Landing rovers and helicopters on Mars is a challenge. It’s even more of a challenge when you don’t have enough information about how the parachutes bear the load when descending to the surface. Researchers at NASA’s Armstrong Flight Research Center in Edwards, Calif., are experimenting with readily available, highly elastic sensors that can be attached to a parachute during testing to provide missing data.
Knowing how the canopy material stretches during deployment can improve safety and performance by quantifying fabric limits and improving existing computer models for more reliable parachutes for tasks such as landing astronauts on Earth or delivering scientific instruments and cargo to Mars. This is the work Enhancing Parachutes by Instrumenting the Canopy, or EPIC, seeks to advance the ability to measure parachute tension.
“Our goal is to demonstrate which sensors will work to determine the stress on the parachute canopy material without compromising that,” said LJ Hantsche, project manager. NASA’s Space Technology Mission Directorate is funding the team’s work through the Early Career Initiative.
Starting with 50 potential sensor candidates, the team narrowed down and tested 10 types of different sensors, including commercially available and development sensors.
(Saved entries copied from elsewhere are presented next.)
Inductive step s : state -> Prop :=
(** A connection opens, in either direction; one closes, for any reason. *)
| opens conn : step s (mk (wrapper s) (links s ++ [mkLink conn true Pending]) (numbers s))
| closes i l : links s !! i = Some l -> step s (mk (wrapper s) (<[i := close l]> (links s)) (numbers s))
(** The network calls [Connected], which chooses the peers to close. *)
| calls i l peers w todo :
    links s !! i = Some l -> called l = Pending -> Peers s peers ->
    pde_IsDenied (peerDenialEvaluator (wrapper s)) (RemotePeer (at_end l)) = false ->
    wrapper_Connected Pretty NewKnownConnection (wrapper s) peers (at_end l) = (w, todo) ->
    step s (mk w (<[i := set_called (Running (numbers s) todo peers) l]> (links s)) (S (numbers s)))
(** For a denied peer it closes the connection. *)
| denies i l peers w events :
    links s !! i = Some l -> called l = Pending -> Peers s peers ->
    pde_IsDenied (peerDenialEvaluator (wrapper s)) (RemotePeer (at_end l)) = true ->
    wrapper_Connected Pretty NewKnownConnection (wrapper s) peers (at_end l) = (w, events) ->
    CloseConn (at_end l) ∈ events ->
    step s (mk w (<[i := close (set_called Denied l)]> (links s)) (numbers s))
(** A handler closes the next peer; a handler returns. *)
| evicts i l number p todo seen :
    links s !! i = Some l -> called l = Running number (ClosePeer p :: todo) seen ->
    step s (mk (wrapper s)
      (closePeer p <$> <[i := set_called (Running number todo (filter (fun q => q ≠ p) seen)) l]> (links s)) (numbers s))
| returns i l number seen :
    links s !! i = Some l -> called l = Running number [] seen ->
    step s (mk (wrapper s) (<[i := set_called (Done number) l]> (links s)) (numbers s))
(** The other methods of the monitor, and the other users of the preferred peers, of
    whom no peer loses the preference. *)
| others w : cm_sharder (inner w) = sharder_of s ->
    (forall p, preferred_of s p = true -> pph_Contains (preferredPeersHolder (inner w)) p = true) ->
    step s (mk w (links s) (numbers s)).

Inductive reach s0 : state -> Prop :=
| reach_start : reach s0 s0
| reach_step s s' : reach s0 s -> step s s' -> reach s0 s'.

(** A node without connections. *)
Definition start (w : connectionMonitorWrapper P W D) : state := mk w [] 0.

(** The peers whose connection a handler has gone over. *)
Definition settled s p : Prop :=
  exists l number, l ∈ links s /\ is_open l = true /\ called l = Done number /\ RemotePeer (at_end l) = p.

End Connections.
Arguments state : clear implicits.
Arguments mk {P W D}.

(** ** What a preferred peers holder promises *)

(** Recording an address takes no preference away. *)
Class PreferredPeersLaws (P : Type) `{PreferredPeersHolderHandler P} : Prop := {
  Contains_Put (h : P) p addr q : pph_Contains h q = true -> pph_Contains (pph_PutConnectionAddress h p addr) q = true
}.

#[export] Instance peersHolder_laws (AllShardId : Z) : @PreferredPeersLaws peersHolder (peersHolder_PreferredPeersHolder AllShardId).
Proof.
  constructor. intros h p addr q Hq. cbn in *.
  by destruct (PutConnectionAddress_cases AllShardId h p addr) as [->| ->].
Qed.

Section Correctness.

Context {P W D : Type} `{PreferredPeersLaws P} `{PeerDenialEvaluator D} `{SortSort}.
Context (Pretty : PeerID -> string) (NewKnownConnection : W -> PeerID -> string -> W).
Context (shr : sharder) (counted : (PeerID -> bool) -> PeerID -> bool) (limit : Z).
Context `{!EvictionLimit Pretty shr counted limit} (limit_nonneg : 0 <= limit).
Implicit Types (s : state P W D) (i j : nat) (p : PeerID) (l : link).

Abbreviation step := (step Pretty NewKnownConnection).
Abbreviation reach := (reach Pretty NewKnownConnection).

Definition number_of (h : handler) : option nat :=
  match h with Running n _ _ | Done n => Some n | Pending | Denied => None end.

(** The open connections whose handler was called before [n] are to peers of [ps]. *)
Definition within (ls : list link) (n : nat) (ps : list PeerID) : Prop :=
  forall l m, l ∈ ls -> is_open l = true -> number_of (called l) = Some m -> (m < n)%nat -> RemotePeer (at_end l) ∈ ps.

(** When a handler returns, few enough of the peers that it saw are left. *)
Definition running_ok s (n : nat) (todo : list net_event) (seen : list PeerID) : Prop :=
  within (links s) (S n) seen /\ NoDup seen /\
  exists ps, todo = ClosePeer <$> ps /\
    len (filter (fun p => counted (preferred_of s) p = true /\ p ∉ ps) seen) <= limit.

(** The handler that was called last of those that have returned left [rest]. *)
Definition done_ok s : Prop :=
  exists n rest, (n <= numbers s)%nat /\ NoDup rest /\ within (links s) n rest /\
    len (filter (fun p => counted (preferred_of s) p = true /\ p ∉ @nil PeerID) rest) <= limit /\
    forall l m, l ∈ links s -> called l = Done m -> (m < n)%nat.

Record inv s : Prop := {
  iv_sharder : sharder_of s = shr;
  iv_numbers l m : l ∈ links s -> number_of (called l) = Some m -> (m < numbers s)%nat;
  iv_running l n todo seen : l ∈ links s -> called l = Running n todo seen -> running_ok s n todo seen;
  iv_done : done_ok s
}.

Definition gained s s' : Prop := forall q, preferred_of s q = true -> preferred_of s' q = true.

(** The connections of [s'] were there in [s], but for a handler that is called. *)
Definition older s s' : Prop :=
  (numbers s <= numbers s')%nat /\
  forall l' m, l' ∈ links s' -> is_open l' = true -> number_of (called l') = Some m ->
    (exists l, l ∈ links s /\ is_open l = true /\ number_of (called l) = Some m /\ at_end l = at_end l') \/ m = numbers s.

Lemma within_older s s' n ps :
  older s s' -> (n <= numbers s)%nat -> within (links s) n ps -> within (links s') n ps.
Proof.
  intros [_ Ho] Hn Hw l' m Hin Hop Hm Hlt. destruct (Ho l' m Hin Hop Hm) as [(l & Hl & Hopl & Hml & <-)| ->]; [|lia].
  by eapply Hw.
Qed.

Lemma counted_later s s' (Q : PeerID -> Prop) `{!forall p, Decision (Q p)} ps :
  gained s s' -> len (filter (fun p => counted (preferred_of s) p = true /\ Q p) ps) <= limit ->
  len (filter (fun p => counted (preferred_of s') p = true /\ Q p) ps) <= limit.
Proof.
  intros Hg Hl. etrans; [|exact Hl]. apply inj_le, length_filter_impl. intros p _ [Hc HQ]. split; [|done].
  eapply (counted_gained (shr := shr)); [exact Hg | exact Hc].
Qed.

(** What a step keeps. *)
Lemma inv_frame s s' :
  inv s -> sharder_of s' = sharder_of s -> gained s s' -> older s s' ->
  (forall l' m, l' ∈ links s' -> number_of (called l') = Some m -> (m < numbers s')%nat) ->
  (forall l' n todo seen, l' ∈ links s' -> called l' = Running n todo seen ->
     (exists l, l ∈ links s /\ called l = Running n todo seen) \/ running_ok s' n todo seen) ->
  done_ok s' -> inv s'.
Proof.
  intros [Hs Hn Hr _] Es Hg Ho Hn' Hr' Hd'. constructor; [congruence | done| |done].
  intros l' n todo seen Hin Hc. destruct (Hr' l' n todo seen Hin Hc) as [(l & Hl' & Hc')|?]; [|done].
  destruct (Hr l n todo seen Hl' Hc') as (Hwl & Hndl & ps & Et & Hlen). split_and!; [|done|].
  - eapply within_older; [done | | done]. assert (n < numbers s)%nat; [|lia].
    apply (Hn l); [done | by rewrite Hc'].
  - exists ps. split; [done|]. by eapply counted_later.
Qed.

Lemma done_frame s s' :
  done_ok s -> gained s s' -> older s s' ->
  (forall l' m, l' ∈ links s' -> called l' = Done m -> exists l, l ∈ links s /\ called l = Done m) -> done_ok s'.
Proof.
  intros (n & rest & Hle & Hnd & Hw & Hl & Hd) Hg Ho Hd'. exists n, rest.
  split_and!; [destruct Ho; lia | done | by eapply within_older | by eapply counted_later|].
  intros l' m Hin Hc. destruct (Hd' l' m Hin Hc) as (l & Hl' & Hc'). by eapply Hd.
Qed.

Lemma elem_of_insert_link (ls : list link) i x l : l ∈ <[i := x]> ls -> l = x \/ l ∈ ls.
Proof.
  intros [j Hj]%list_elem_of_lookup. rewrite list_lookup_insert in Hj. case_decide; [left; by simplify_eq|].
  right. by eapply list_elem_of_lookup_2.
Qed.

Lemma gained_refl s s' : wrapper s' = wrapper s -> gained s s'.
Proof. unfold gained, preferred_of, holder_of. by intros ->. Qed.

(** Connections that are only closed, or whose handler has no number yet. *)
Lemma inv_changes s s' :
  inv s -> sharder_of s' = sharder_of s -> gained s s' -> numbers s' = numbers s ->
  (forall l', l' ∈ links s' -> number_of (called l') = None \/
     exists l, l ∈ links s /\ called l = called l' /\ at_end l = at_end l' /\ (is_open l' = true -> is_open l = true)) ->
  inv s'.
Proof.
  intros Hi Es Hg En Hl. assert (older s s') as Ho.
  { split; [lia|]. intros l' m Hin Hop Hm. destruct (Hl l' Hin) as [E|(l & Hl' & Ec & Ea & Eo)]; [congruence|].
    left. exists l. rewrite Ec. auto. }
  apply (inv_frame s); [done..| | |].
  - intros l' m Hin Hm. destruct (Hl l' Hin) as [E|(l & Hl' & Ec & _)]; [congruence|].
    rewrite En. eapply (iv_numbers _ Hi l); [done | by rewrite Ec].
  - intros l' n todo seen Hin Hc. destruct (Hl l' Hin) as [E|(l & Hl' & Ec & _)]; [by rewrite Hc in E|].
    left. exists l. by rewrite Ec.
  - apply (done_frame s); [apply Hi | done..|]. intros l' m Hin Hc.
    destruct (Hl l' Hin) as [E|(l & Hl' & Ec & _)]; [by rewrite Hc in E|]. exists l. by rewrite Ec.
Qed.

(** A handler is called: it has seen the peers of all open connections. *)
Lemma inv_calls s i l peers w todo :
  inv s -> links s !! i = Some l -> called l = Pending -> Peers s peers ->
  pde_IsDenied (peerDenialEvaluator (wrapper s)) (RemotePeer (at_end l)) = false ->
  wrapper_Connected Pretty NewKnownConnection (wrapper s) peers (at_end l) = (w, todo) ->
  inv (mk w (<[i := set_called (Running (numbers s) todo peers) l]> (links s)) (S (numbers s))).
Proof.
  intros Hi Hl Hp [Hnd Hpeers] Hde. unfold wrapper_Connected. rewrite Hde. intros [= <- <-].
  set (m' := set_holder _ _). set (s' := mk _ _ _).
  assert (gained s s') as Hg by (intros q; apply Contains_Put).
  assert (older s s') as Ho.
  { split; [cbn; lia|]. intros l' m [->|Hin]%elem_of_insert_link Hop Hm; [right; by injection Hm | left; by exists l']. }
  apply (inv_frame s); [done | done | done | done | | |].
  - intros l' m [->|Hin]%elem_of_insert_link Hm; cbn [numbers s']; [injection Hm as <-; lia|].
    pose proof (iv_numbers _ Hi l' m Hin Hm). lia.
  - intros l' n todo seen [->|Hin]%elem_of_insert_link Hc; [|left; by exists l']. right. injection Hc as <- <- <-.
    split_and!; [|done|].
    + intros l' m [->|Hin]%elem_of_insert_link Hop Hm _; apply Hpeers; [|by exists l'].
      exists l. split_and!; [by eapply list_elem_of_lookup_2 | exact Hop | done].
    + eexists. split; [reflexivity|]. unfold evictionList.
      assert (cm_sharder m' = shr) as -> by exact (iv_sharder _ Hi). by apply eviction_leaves.
  - apply (done_frame s); [apply Hi | done..|]. intros l' m [->|Hin]%elem_of_insert_link Hc; [done|]. by exists l'.
Qed.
The team selected the three most promising sensors for further testing. These include a silicon-based sensor that measures the change in electrical charge storage as the sensor is stretched. It’s also easy to connect to data logging systems, Hantsche explained. The second sensor is a small, stretchable braided sensor that measures the change in electrical memory. The third sensor is made by printing with metallic ink on a thin and flexible plastic.
Determining methods for attaching each of the sensors to the super-thin and slippery canopy material was difficult, Hantsche said. Once the team figured out how to attach the sensors to the fabric, they were ready to start testing.
“We started with uniaxial testing, where each end of the parachute material is secured and then pulled to failure,” she said. “The test is important because stretching the sensor causes its electrical response. Determining the correlation between the voltage and the response of the sensor when it is on the fabric is one of our main measurement goals.”
This phase of testing was conducted in collaboration with NASA’s Jet Propulsion Laboratory in Pasadena, California. A high-speed version of this test, which simulates the speed of parachute deployment, was conducted at NASA’s Glenn Research Center in Cleveland.
The team used a bubble test for the sensors, which simulates 3D parachute testing. It consists of a fabric sample and a silicone membrane sandwiched between a 4-inch diameter ring and a test structure. When pressurized from the inside, the silicone membrane expands the fabric and sensor into a bubble shape. The test is used to verify the sensor’s bending performance and is compared to the results of other tests.
With the EPIC project nearing completion, further work could include temperature tests, development of a data collection system for flight, determining whether the sensor can be packed with a parachute without adverse effects, and operating the system in flight. The EPIC team is also working with researchers at NASA’s Langley Research Center in Hampton, Va., to test its sensors later this year using the center’s drone test, which will drop a parachute capsule.
In addition, the EPIC team is collaborating with the Entry Systems Modeling Group at NASA Ames Research Center in Silicon Valley, California, to design a comprehensive parachute project aimed at better understanding parachutes through modeling and test flights. The joint NASA project could result in better parachutes that are safer and more reliable for the approaching era of exploration.